- Work to complete:
Please return every line of the records below that holds the word "what".

Dataset items
(* ===== verification/ToolsTheorems.v ===== *)
(** * The tools of an agent: properties

    Which of a tool's content leaves the device in the clear, with keys and without; what the tools
    do that the switch of [encryptedTool] does not name; and what an export makes of a message that
    the device cannot open. *)
From S2P Require Import Prelude GoStrings Json Types Crypto Toy Roster RosterTheorems Metadata History Inbox Protocol.
From S2P Require Import Encryption Mls MlsFacts Groups MlsTheorems Messages Invariants Admission Scenario MessagesTheorems.
From S2P Require Import Routes RoutesTheorems Broker Addresses Rooms Backup Export Tools.

#[local] Existing Instance R_ret.
#[local] Existing Instance R_bind.
#[local] Existing Instance covered_stable.

Section Upload.
Context `{!Primitives}.
Variables (ToLower DetectContentType : string -> string).

(** ** Uploading a file *)
Lemma inv_read {A} (Q : world -> Prop) (f : cryptoState -> M A) w :
  inv Q (f (w_state w)) -> Q w -> Q ((s ← gets id; f s) w).2.
Proof. intros Hf Hw. by apply Hf. Qed.

Lemma upload_covered extra groups before channel name data w : covered extra groups before w ->
  (plainCryptoChannel (w_state w) channel = true -> extra (PostUpload channel name data)) ->
  covered extra groups before (cryptoUpload ToLower DetectContentType channel name data w).2.
Proof.
  intros Hw Hx. unfold cryptoUpload. apply (inv_read (covered extra groups before)); [|done].
  apply inv_bind; [auto with inv|intros _]. destruct (plainCryptoChannel (w_state w) channel).
  { apply inv_bind; [apply covered_call; right; by apply Hx|auto with inv]. }
  do 4 (apply inv_bind; [auto with inv|intros ?]). cbv zeta.
  apply (inv_bind_post _ ciphered).
  - inv_steps.
  - intros v e v' _ He. destruct (cs_Protocol _ =? 2); m_inv; [by eapply sealMLS_ciphered|].
    match goal with Hl : Ok _ = Seal _ _ _ _ _ _ |- _ => symmetry in Hl; by eapply Seal_ciphered end.
  - intros e He. apply inv_bind; [inv_steps|intros _]. apply inv_bind.
    + apply inv_bind; [apply covered_call; left|auto with inv]. split; [done|]. by exists e.
    + inv_steps.
Qed.
End Upload.

Section Tools.
Context `{!Primitives}.
Variables (ToLower DetectContentType number : string -> string) (url_parse : string -> option url).
Variables (PathEscape : string -> string) (Encode : gmap string string -> string) (Sprint : json -> string)
  (StdDecode : string -> option string).
Context {base : Type} (base_url : base -> Protocol.url) (parse_base : string -> option base) (base_string : base -> string).
#[local] Notation tool_dispatch := (tool_dispatch ToLower DetectContentType number url_parse PathEscape Encode Sprint StdDecode base_url parse_base base_string).
#[local] Notation encryptedTool := (encryptedTool ToLower DetectContentType number url_parse PathEscape Encode Sprint StdDecode base_url parse_base base_string).
#[local] Notation plugin_tool := (plugin_tool ToLower DetectContentType number url_parse PathEscape Encode Sprint StdDecode base_url parse_base base_string).

(** ** Running a tool *)
Lemma local_crypto {A} (f : A -> tool_value) (m : M A) s :
  local_result f (crypto m) s =
  (Ok (match (m (cn_world s)).1 with Ok a => Ok (f a) | Err e => Err e end),
   mkConn (cn_config s) (cn_saved s) (cn_ios s) (m (cn_world s)).2).
Proof. unfold local_result, catch, mbind, R_bind, crypto. by destruct (m (cn_world s)) as [[a|e] w]. Qed.

Definition routed_to (c : Config) (args : tool_args) (w : world) : result Config :=
  (routeCryptoCall url_parse c "/" (Some (args_json args)) w).1.
Lemma encrypted_tool saved fs path name args s : Contains one_room_tools name = false ->
  encryptedTool saved fs path name args s =
  match routed_to (cn_config s) args (cn_world s) with
  | Err e => (Ok (Err e), s)
  | Ok c => tool_dispatch saved fs path c name args (mkConn c (cn_saved s) (cn_ios s) (cn_world s))
  end.
Proof.
  intros Hn. unfold Tools.encryptedTool, routed_to. unfold mbind at 1, R_bind at 1, config. rewrite Hn, andb_false_r.
  unfold mbind at 1, R_bind at 1, catch, crypto. destruct (routeCryptoCall _ _ _ _ _) as [r w'] eqn:Er.
  apply route_world in Er as ->. destruct s as [c saved' ios w]. by destruct r.
Qed.

Lemma dispatch_send saved fs path c args :
  tool_dispatch saved fs path c "message_send" args =
  local_result VCall (crypto (callContext ToLower number url_parse saved c "POST" "/messages" (Some (args_json args)))).
Proof. reflexivity. Qed.
Lemma dispatch_upload saved fs path c args :
  tool_dispatch saved fs path c "attachment_upload" args =
  local_result VAttachment (crypto (attachment_upload ToLower DetectContentType StdDecode c args)).
Proof. reflexivity. Qed.

(** The keys stay with a connection when a call is routed. *)
Lemma routed_keys c args w c1 : routed_to c args w = Ok c1 -> cfg_CryptoPath c <> "" -> cfg_CryptoPath c1 <> "".
Proof.
  unfold routed_to, routeCryptoCall, cryptoConfigForChannel. destruct (url_parse "/") as [u|]; [|done].
  destruct (decode_scope _) as [[channel room]|]; [|done]. intros Hr Hc.
  assert (forall room, (cryptoConfigForRoom c room w).1 = Ok c1 -> cfg_CryptoPath c1 <> "") as Hroom.
  { clear Hr room. intros room. unfold cryptoConfigForRoom. case_bool_decide; [by intros [= <-]|].
    destruct (negb _) eqn:Ep; [intros [= <-]; cbn; by apply negb_true_iff, bool_decide_eq_false in Ep|].
    unfold mbind, M_bind, get_groups. destruct (_ || _); [by intros [= <-]|]. destruct (HasPrefix _ _); [done|by intros [= <-]]. }
  case_bool_decide; by eapply Hroom.
Qed.
Lemma current_keys saved c : cfg_CryptoPath c <> "" -> cfg_CryptoPath (currentCryptoConfig saved c) <> "".
Proof.
  intros Hc. unfold currentCryptoConfig. case_bool_decide; [done|]. destruct saved as [s|]; [|done].
  destruct (_ && _) eqn:E; [|done]. bool_simpl. cbn. by case_bool_decide.
Qed.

- Completed task:
    Which of a tool's content leaves the device in the clear, with keys and without; what the tools
    do that the switch of [encryptedTool] does not name; and what an export makes of a message that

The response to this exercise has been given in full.